Administered by the Monetary Authority of Singapore, the FSDF provides grants to firms and individuals in the financial services sector. Launched in 2020, the RIE2025 plan had an initial commitment of S$25 billion. With the latest injection, Singapore’s investment in research, innovation and enterprise will be sustained at about 1 per cent of gross domestic product.
“This will give MAS more resources to take full advantage of current opportunities, and extend our lead in the financial services sector – not just to do more in the core areas of banking, capital markets, asset management, and insurance, but also to build capabilities in new areas like FinTech, as well as green and transition finance,” Finance Minister Lawrence Wong in his Budget speech in February 2024.

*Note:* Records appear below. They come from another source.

(** * TPM2 trusted keys: the key-blob codec and the Create / Load / Unseal
      commands of security/keys/trusted-keys/trusted_tpm2.c

    The C functions are embedded as Rocq functions over an explicit
    machine state (payload, options, kmalloc heap, trace of calls into the
    TPM core).  Integers are [Z] with the C wrap-around written out, byte
    buffers are [list Z], and the kernel helpers that live outside this
    file (ASN.1 encoder and decoder, tpm_buf, the session layer) are either
    modelled where the codec depends on them or taken as oracles carried by
    the [collaborators] record. *)

From Stdlib Require Import ZArith List Lia Bool.
From stdpp Require Import base gmap list.
Import ListNotations.
Local Open Scope Z_scope.

(** ** C integer types and errno values *)

Module CInt.
Definition u8 (z : Z) : Z := z mod 2 ^ 8.
Definition u16 (z : Z) : Z := z mod 2 ^ 16.
Definition u32 (z : Z) : Z := z mod 2 ^ 32.
(** conversion to a 32-bit [int] *)
Definition int32 (z : Z) : Z := (z + 2 ^ 31) mod 2 ^ 32 - 2 ^ 31.
Definition is_byte (b : Z) : Prop := 0 <= b < 256.
Definition is_u32 (z : Z) : Prop := 0 <= z < 2 ^ 32.
End CInt.
Import CInt.

Module Errno.
Definition EPERM : Z := 1.
Definition E2BIG : Z := 7.
Definition ENOMEM : Z := 12.
Definition EFAULT : Z := 14.
Definition EINVAL : Z := 22.
Definition EBADMSG : Z := 74.
Definition EMSGSIZE : Z := 90.
End Errno.
Import Errno.

(** ** Constants of the headers the file includes

    Modelled from the spec: the spec names [MAX_BLOB_SIZE], [MIN_KEY_SIZE],
    [MAX_KEY_SIZE] and the attribute bits without their values; the values
    are those of include/keys/trusted-type.h, include/linux/tpm.h and
    asm/page.h, which are not part of the translated file. *)

Definition PAGE_SIZE : Z := 4096.
Definition MIN_KEY_SIZE : Z := 32.
Definition MAX_KEY_SIZE : Z := 128.
Definition MAX_BLOB_SIZE : Z := 512.
Definition TPM_DIGEST_SIZE : Z := 20.
Definition TPM_HEADER_SIZE : Z := 10.

Definition TPM2_ST_SESSIONS : Z := 0x8002.
Definition TPM2_CC_CREATE : Z := 0x0153.
Definition TPM2_CC_LOAD : Z := 0x0157.
Definition TPM2_CC_UNSEAL : Z := 0x015E.
Definition TPM2_RC_HASH : Z := 0x0083.

Definition TPM_ALG_SHA1 : Z := 0x0004.
Definition TPM_ALG_KEYEDHASH : Z := 0x0008.
Definition TPM_ALG_SHA256 : Z := 0x000B.
Definition TPM_ALG_SHA384 : Z := 0x000C.
Definition TPM_ALG_SHA512 : Z := 0x000D.
Definition TPM_ALG_NULL : Z := 0x0010.
Definition TPM_ALG_SM3_256 : Z := 0x0012.

Definition HASH_ALGO_SHA1 : Z := 2.
Definition HASH_ALGO_SHA256 : Z := 4.
Definition HASH_ALGO_SHA384 : Z := 5.
Definition HASH_ALGO_SHA512 : Z := 6.
Definition HASH_ALGO_SM3_256 : Z := 17.
Lemma Write_os_error_iff_witness :
  snd (fst (run os_late_error (Write tty hello) 0%nat))
  = Some (PathError "write" ttyS0 (Errno syscall.EIO)).
Proof.
  apply (proj1 (Write_os_error_iff nat os_late_error tty hello 0%nat 5
                  (Some (Errno syscall.EIO)) (Errno syscall.EIO) eq_refl)).
  split; reflexivity.
Defined.

(** X6: [Write] of an empty buffer, when the operating system's count is
    not positive, returns count zero and the operating system's error
    wrapped with ["write"] and the path (no error when there was none): it
    never reports a short write. *)
Theorem Write_empty_buffer (W : Type) (os : OS W) (t : Term) (w : W)
        (n : Z) (e : option error) :
  answer os (syscall_Write (fd t) []) w = (n, e) ->
  n <= 0 ->
  fst (run os (Write t []) w)
  = (0, option_map (PathError "write" (name t)) e).
Proof.
  intros Hos Hn. rewrite (run_Write _ _ _ _ _ _ _ Hos).
  rewrite Z.max_l by lia. reflexivity.
Qed.

Lemma Write_empty_buffer_witness :
  fst (run os_at_eof (Write tty []) 0%nat) = (0, None).
Proof.
  apply (Write_empty_buffer nat os_at_eof tty 0%nat 0 None eq_refl).
  lia.
Defined.
(** A camera that looks straight down, north up: all three angles are 0,
    and every fallback is taken. *)
Lemma X20_witness_north_up :
  cameraAngles (Transform_ (ProjectionData_ 1) identity4 identity4 512 (LngLat_ 0 0)
                  (Some (0 * PI / 180)) 0 (Some (0 * PI / 180)) 0 (Some 0))
  = [0 * PI / 180; - (0 * PI / 180); - 0].
Proof.
  exact (X20_cameraAngles_fallback
           (Transform_ (ProjectionData_ 1) identity4 identity4 512 (LngLat_ 0 0)
              (Some (0 * PI / 180)) 0 (Some (0 * PI / 180)) 0 (Some 0))
           0 eq_refl eq_refl eq_refl).
Defined.

End Uniforms.

(** ** The bare layer, in any state of the context *)

Section LayerLifecycle.
Import JS Host StarsLayer.

Ltac open_layer s :=
  destruct s as [[i d id m0 p0 vb0 ib0 ap0]
                   [[drv [next shaders programs buffers] [cp ab eb attrs] pipe errors draws]
                      console layers tr glm rep]];
  cbn [GL.drv gl env this density Host.layers] in *.

Ltac run_layer_onAdd Hv Hf Hl :=
  unfold onAdd;
  repeat step_with ltac:(rewrite ?Hv, ?Hf, ?Hl; fresh_names);
  match goal with |- ?m ?s = _ => norm (m s) end;
  reflexivity.

(** X21: [onAdd] of the layer object, on an implementation that compiles
    and links the two sources, in any state of the layer, of the context
    and of the page: it returns; the layer holds the map, a linked program,
    the vertex buffer and the index buffer, and the location 0 of [a_pos];
    the two buffers hold the quad (8 coordinates, 6 indices) and are left
    bound to [ARRAY_BUFFER] and [ELEMENT_ARRAY_BUFFER]; nothing is logged,
    no GL error is recorded and the style is not touched (the caller adds
    the layer). *)
Theorem X21_layer_onAdd_attaches (s : st) :
  layer_sources_accepted s ->
  exists s' : st,
    onAdd the_map s = Ok tt s'
    /\ layer_ready s'
    /\ (exists vb ib,
          vertexBuffer (this s') = Some vb /\ indexBuffer (this s') = Some ib
          /\ vb <> ib
          /\ GL.live_buffer vb (gl (env s')) = Some (GL.Buffer_obj vertices false)
          /\ GL.live_buffer ib (gl (env s')) = Some (GL.Buffer_obj indices false)
          /\ GL.array_buffer (GL.binds (gl (env s'))) = Some vb
          /\ GL.element_array_buffer (GL.binds (gl (env s'))) = Some ib)
    /\ aPos (this s') = Some 0%Z
    /\ layers (env s') = layers (env s)
    /\ console (env s') = console (env s)
    /\ GL.errors (gl (env s')) = GL.errors (gl (env s)).
Proof.
  intros (Hv & Hf & Hl). open_layer s.
  eexists. split; [run_layer_onAdd Hv Hf Hl|].
  split.
  { split; [discriminate|]. eexists; eexists. split; [reflexivity|]. split; [reflexivity|].
    unfold GL.linked, GL.live_program. cbn. rewrite Nat.eqb_refl. reflexivity. }
  split.
  { eexists; eexists. split; [reflexivity|]. split; [reflexivity|].
    split; [apply Nat.neq_succ_diag_r|].
    unfold GL.live_buffer. cbn. fresh_names. rewrite !Nat.eqb_refl. cbn.
    repeat split. }
  repeat split.
Qed.

(** The layer with the default options on the page. *)
Lemma X21_witness_page :
  exists s' : st,
    onAdd the_map (new_layer accepting 1) = Ok tt s'
    /\ layer_ready s'
    /\ (exists vb ib,
          vertexBuffer (this s') = Some vb /\ indexBuffer (this s') = Some ib
          /\ vb <> ib
          /\ GL.live_buffer vb (gl (env s')) = Some (GL.Buffer_obj vertices false)
          /\ GL.live_buffer ib (gl (env s')) = Some (GL.Buffer_obj indices false)
          /\ GL.array_buffer (GL.binds (gl (env s'))) = Some vb
          /\ GL.element_array_buffer (GL.binds (gl (env s'))) = Some ib)
    /\ aPos (this s') = Some 0%Z
    /\ layers (env s') = layers (env (new_layer accepting 1))
    /\ console (env s') = console (env (new_layer accepting 1))
    /\ GL.errors (gl (env s')) = GL.errors (gl (env (new_layer accepting 1))).
Proof.
  apply (X21_layer_onAdd_attaches (new_layer accepting 1)).
  repeat split.
Defined.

On the global FinTech industry, PwC reported an unprecedented growth over the past few years, especially during the COVID-19 pandemic as many countries transition into cashless societies. In its FinTech report, PwC revealed that 60% of respondents in the payments and 35% in the lending sector reported more than $10 million in annual revenue and it is expected that the number of global digital payment users will reach 5.48 billion by 2027.
It described the FSDF top-up to build capabilities in FinTech as “a timely measure to capture the new opportunities in this sector”.
The Region’s Net Zero Target Offers Growth Opportunities
In the speech made at the Institute of Banking and Finance (IBF) Distinction Evening on 19 October 2023, Deputy Prime Minister Heng Swee Keat pointed out that Singapore’s financial sector can support the regional net-zero transition proactively.
“Estimates show that $3.1 trillion of annual investment is needed in Asia to reach net zero. This is about $1 trillion more than current level of investment,” he said.
“Financial institutions will need to integrate sustainability considerations across operations. This will entail additional business demands and increased complexity of tasks – for example in developing new investment products and Environmental, Social, and Governance (ESG) toolkits/verification mechanisms.”
MAS, in partnership with the financial industry, launched the Finance for Net Zero Action Plan in 2023 with the aim to mobilise finance to catalyse Asia’s net zero transition.
In conclusion, as DPM Heng aptly described, Singapore’s financial sector is “mature, diversified, and well-reputed internationally”.
The country is well positioned to leverage on Asia’s robust economic growth to propel itself to global prominence in the financial sector. By capitalising on the region’s growth trajectory, Singapore emerges as a financial powerhouse embodying forward-thinking strategies, resilience and adaptability.